PRIMAFILA
L'arte è industria. Ma anche libertà e valore comune
Dalla Cappella Sistina al cinema, è nel momento in cui l’arte raggiunge la dimensione dell’industria che tocca i suoi apici. Perché l’industria culturale rappresenta la vera libertà dell’arte, la sua non ricattabilità, la sua diffusione veramente popolare, su scala ampia e democratica
Lille, esterno giorno. Il prefetto di Calais annulla l’appuntamento che avevamo programmato mentre sto attraversando l’Atlantico su un aereo che mi porta da New York - la città dove vivo - a Parigi - lo scalo da cui poi prenderò un treno verso la mia destinazione. È questa la sorpresa che mi aspetta una volta atterrato. Faccio un po’ di chiasso.
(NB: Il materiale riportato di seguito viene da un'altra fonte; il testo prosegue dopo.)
Lemma apt_ans_step w c : plain_txs w -> apt_step w c (apt_ans w c).1 (apt_ans w c).2 /\ plain_txs (apt_ans w c).2.
Proof.
  intros [Hp Hn]. assert (Hsame : with_txs (pw_txs w) w = w) by (by destruct w).
  assert (Hstay : forall x w', (pkg_effect "/var/log" apt_spec as_is w c x w' -> apt_step w c x w')).
  { intros x w' H. exists (pw_txs w). split; [by apply still_on|]. by rewrite Hsame. }
  destruct c; try (by split; [by apply Hstay|]); simpl.
  - split; [by apply Hstay|by case_match].
  - split; [by apply Hstay|by case_match].
  - split; [by apply Hstay|by case_match].
  - destruct (matchString tx_id (next_id w) && _) eqn:E; [|by split; [apply Hstay|]].
    apply andb_true_iff in E as [Hid Hf]. apply negb_true_iff, bool_decide_eq_false in Hf.
    split.
    + apply Hstay. split; [done|]. split; [|done]. intros t Ht Et. apply Hf. rewrite <-Et. by apply (list_elem_of_fmap_2 pt_id).
    + split; simpl; [apply Forall_app; split; [done|by constructor]|]. rewrite map_app. apply NoDup_app.
      split_and!; [done| |apply NoDup_singleton]. intros i Hi Hi'. by apply list_elem_of_singleton in Hi' as ->.
  - destruct (ended_plain _ Hp) as [Hp' Hn'].
    assert (Hpl : plain_txs (with_txs (map tx_end (pw_txs w)) w)) by (split; simpl; [done|by rewrite Hn']).
    destruct (find_tx id _) as [t|] eqn:Et; (split; [|done]); exists (map tx_end (pw_txs w));
      (split; [by apply ends_on|]); (split; [done|]); [|done]. apply find_tx_in in Et as [Ht Eid]. by exists t.
  - split; [|done]. apply Hstay. split; [done|]. intros t Ht ->. unfold as_is. by rewrite find_tx_some.
  - split; [by apply Hstay|by case_match].
Qed.

Definition no_job : pkgs := mkPkgs "" "" [] None.
Definition first_life : pkgs :=
  (play apt_ans 11 (packages_Start as_is 5 (started_job "/var/log" apt_spec "" 100)) no_job).2.
Definition second_life : pkgs :=
  (play apt_ans 100 (packages_Resume quiet_text as_is 5 (started_job "/var/log" apt_spec (pw_unit first_life) 100)) first_life).2.

Lemma apt_runs {A} n (p : jprog A) w : plain_txs w -> runs apt_step w p (play apt_ans n p w).1 (play apt_ans n p w).2.
Proof. apply play_runs. exact apt_ans_step. Qed.
Lemma no_job_plain : plain_txs no_job.
Proof. split; constructor. Qed.
Lemma first_life_plain : plain_txs first_life.
Proof. vm_compute. split; [by repeat constructor|]. apply (bool_decide_unpack _). by vm_compute. Qed.

(** The panel is killed once the second transaction has its unit, before its
    mark; the next life ends the job. *)
Lemma packages_run_once_witness :
  pw_log first_life = mark_line 0 "20260102-120000-0000" +:+ done_line /\ length (pw_txs first_life) = 2%nat /\
  rt_Status <$> pw_end second_life = Some JobSucceeded /\
  map pt_phase (pw_txs second_life) = packagePhases (spec_packages apt_spec) /\
  Forall (fun t => pt_result t = "success") (pw_txs second_life) /\ pw_log second_life = log_of 0 (pw_txs second_life).
Proof.
  split; [vm_compute; reflexivity|]. split; [vm_compute; reflexivity|].
  assert (E : rt_Status <$> pw_end second_life = Some JobSucceeded) by (vm_compute; reflexivity). split; [exact E|].
  destruct (pw_end second_life) as [res|] eqn:Er; [|discriminate E]. injection E as Es.
  refine (proj2 (proj2 (proj2 (packages_run_once "/var/log" apt_spec as_is as_is quiet_text 5 100 second_life _))) res Er Es).
  apply (life_next _ _ _ _ _ _ _ first_life (play apt_ans 100 (packages_Resume quiet_text as_is 5
    (started_job "/var/log" apt_spec (pw_unit first_life) 100)) first_life).1).
  - apply (life_first _ _ _ _ _ _ _ (play apt_ans 11 (packages_Start as_is 5 (started_job "/var/log" apt_spec "" 100)) no_job).1).
    apply apt_runs, no_job_plain.
  - vm_compute. reflexivity.
  - vm_compute. discriminate.
  - intros t Ht. vm_compute in Ht. injection Ht as <-. vm_compute. reflexivity.
  - apply apt_runs, first_life_plain.
Defined.

(** ** Stacks *)

Section Answered.
Context {call : Type} {answer : call -> Type}.
Variable ans : forall c : call, answer c.
Fixpoint answered {A} (p : Interact.prog answer A) : list (Interact.action answer) * option A :=
  match p with
  | Ret a => ([], Some a)
  | Stuck => ([], None)
  | Do c k => let '(tr, o) := answered (k (ans c)) in (act c (ans c) :: tr, o)
  end.
Lemma answered_exec {A} (p : Interact.prog answer A) : exec p (answered p).1 (answered p).2.
Proof.
  induction p as [a|c k IH|]; simpl; try constructor. specialize (IH (ans c)). destruct (answered (k (ans c))). by constructor.
Qed.
Lemma answered_all (P : Interact.action answer -> Prop) {A} (p : Interact.prog answer A) :
  (forall c, P (act c (ans c))) -> Forall P (answered p).1.
Proof.
  intros HP. induction p as [a|c k IH|]; simpl; try constructor. specialize (IH (ans c)).
  destruct (answered (k (ans c))). by constructor.
Qed.
End Answered.

(** A document with no services, and one that cannot be read. *)
Definition read_doc (s : string) : result string ymap :=
  if s ==s "services: {}" then Ok [("services", YMap [])] else Err "not a document".
Definition web_file : string := "/opt/stacks/web/docker-compose.yml".
Definition web_stat (p : string) : result fs_error FileInfo :=
  if p ==s web_file then Ok (mkFileInfo true 384 12 None false) else Err gone.
Definition manifest_text : string := "[nginx]".
Definition web_answer (c : ccall) : canswer c :=
  match c return canswer c with
  | CFs c => match c return canswer (CFs c) with
             | Stat p => web_stat p
             | ReadFileAll p => if p ==s web_file then Ok "old" else Ok manifest_text
             | c => host_file c
             end
  | ComposeStdout _ _ => ("services: {}", "", None)
  | ComposeLines => (["Container web-app-1  Started"], None)
  | c => host_compose c
  end.
Definition entry : rollbackEntry := mkRollbackEntry "app" "nginx:latest" "sha256:0123456789ab".
Definition read_manifest (s : string) : result string (list rollbackEntry) :=
  if s ==s manifest_text then Ok [entry] else Err "not a manifest".
Notation no_health := (fun _ : string => Err (A := list (string * option bool)) "").
Notation no_entries := (fun _ : list rollbackEntry => "").
Notation stacks_op := (perform quiet_text "/opt/stacks" read_doc no_health no_entries read_manifest).
Notation stacks_ops := (compose_op quiet_text "/opt/stacks" read_doc).

Definition web_up : stacks_ops := OpUpStream _ _ _ "web".
Definition web_trace : list caction := (answered web_answer (stacks_op web_up)).1.

Lemma web_steady : Forall (steady false (Ok []) web_stat) web_trace.
Proof.
  apply answered_all. intros c x Hx. destruct c; try done; simpl in Hx |- *; try congruence. destruct c; simpl in *; congruence.
Qed.

Lemma up_judged_witness :
  option_map (fun a => deploys (projT1 a)) (web_trace !! 5%nat) = Some (Some (web_file, "/opt/stacks/web")) /\
  exists b, b ∈ take 5 web_trace /\ judged read_doc b = Some (web_file, "/opt/stacks/web").
Proof.
  split; [vm_compute; reflexivity|].
  destruct (web_trace !! 5%nat) as [a|] eqn:Ea; [|vm_compute in Ea; discriminate Ea].
  apply (up_judged quiet_text "/opt/stacks" read_doc no_health no_entries read_manifest false (Ok []) web_stat
    web_up web_trace (answered web_answer (stacks_op web_up)).2 (answered_exec web_answer _)
    (take 5 web_trace) a (drop 6 web_trace)); [| |exact web_steady].
  - symmetry. apply take_drop_middle. exact Ea.
  - vm_compute in Ea. injection Ea as <-. vm_compute. reflexivity.
Defined.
Ottengo un appuntamento con l’assessore alla cultura che conosce bene il prefetto, dal quale sto cercando di farmi dare i permessi a costruire una grande opera ambientale che possa ricucire il trauma politico attorno a quella che era stata ribattezzata la giungla, un grande campo profughi di ottomila abitanti, autogeneratosi alla periferia di Calais tra il 2015 e il 2016. L’opera era un grande arcobaleno alto venti metri e largo cinquanta, tutto costruito in acciaio e legno. E doveva servire a raccontare, come la storia di quegli uomini, giunti nella città sulla Manica da ogni parte del mondo, fosse semplicemente la storia di persone in cerca di una opportunità, di un lavoro, di una vita migliore, lontana da guerre, dittature, povertà. Era un’opera come ingegneria del linguaggio, come innesto di una narrazione poetica nella cronaca di quei mesi e nel sentimento comune dei francesi, che potesse dar voce ad un popolo troppo eterogeno e troppo culturalmente frammentato per essere leggibile al primo sguardo. L’arcobaleno, simbolo ancestrale di rigenerazione e simbolo biblico della pace doveva essere anche foderato nella parte superiore, da pannelli fotovoltaici, contribuendo a rifornire di energia pulita il campo.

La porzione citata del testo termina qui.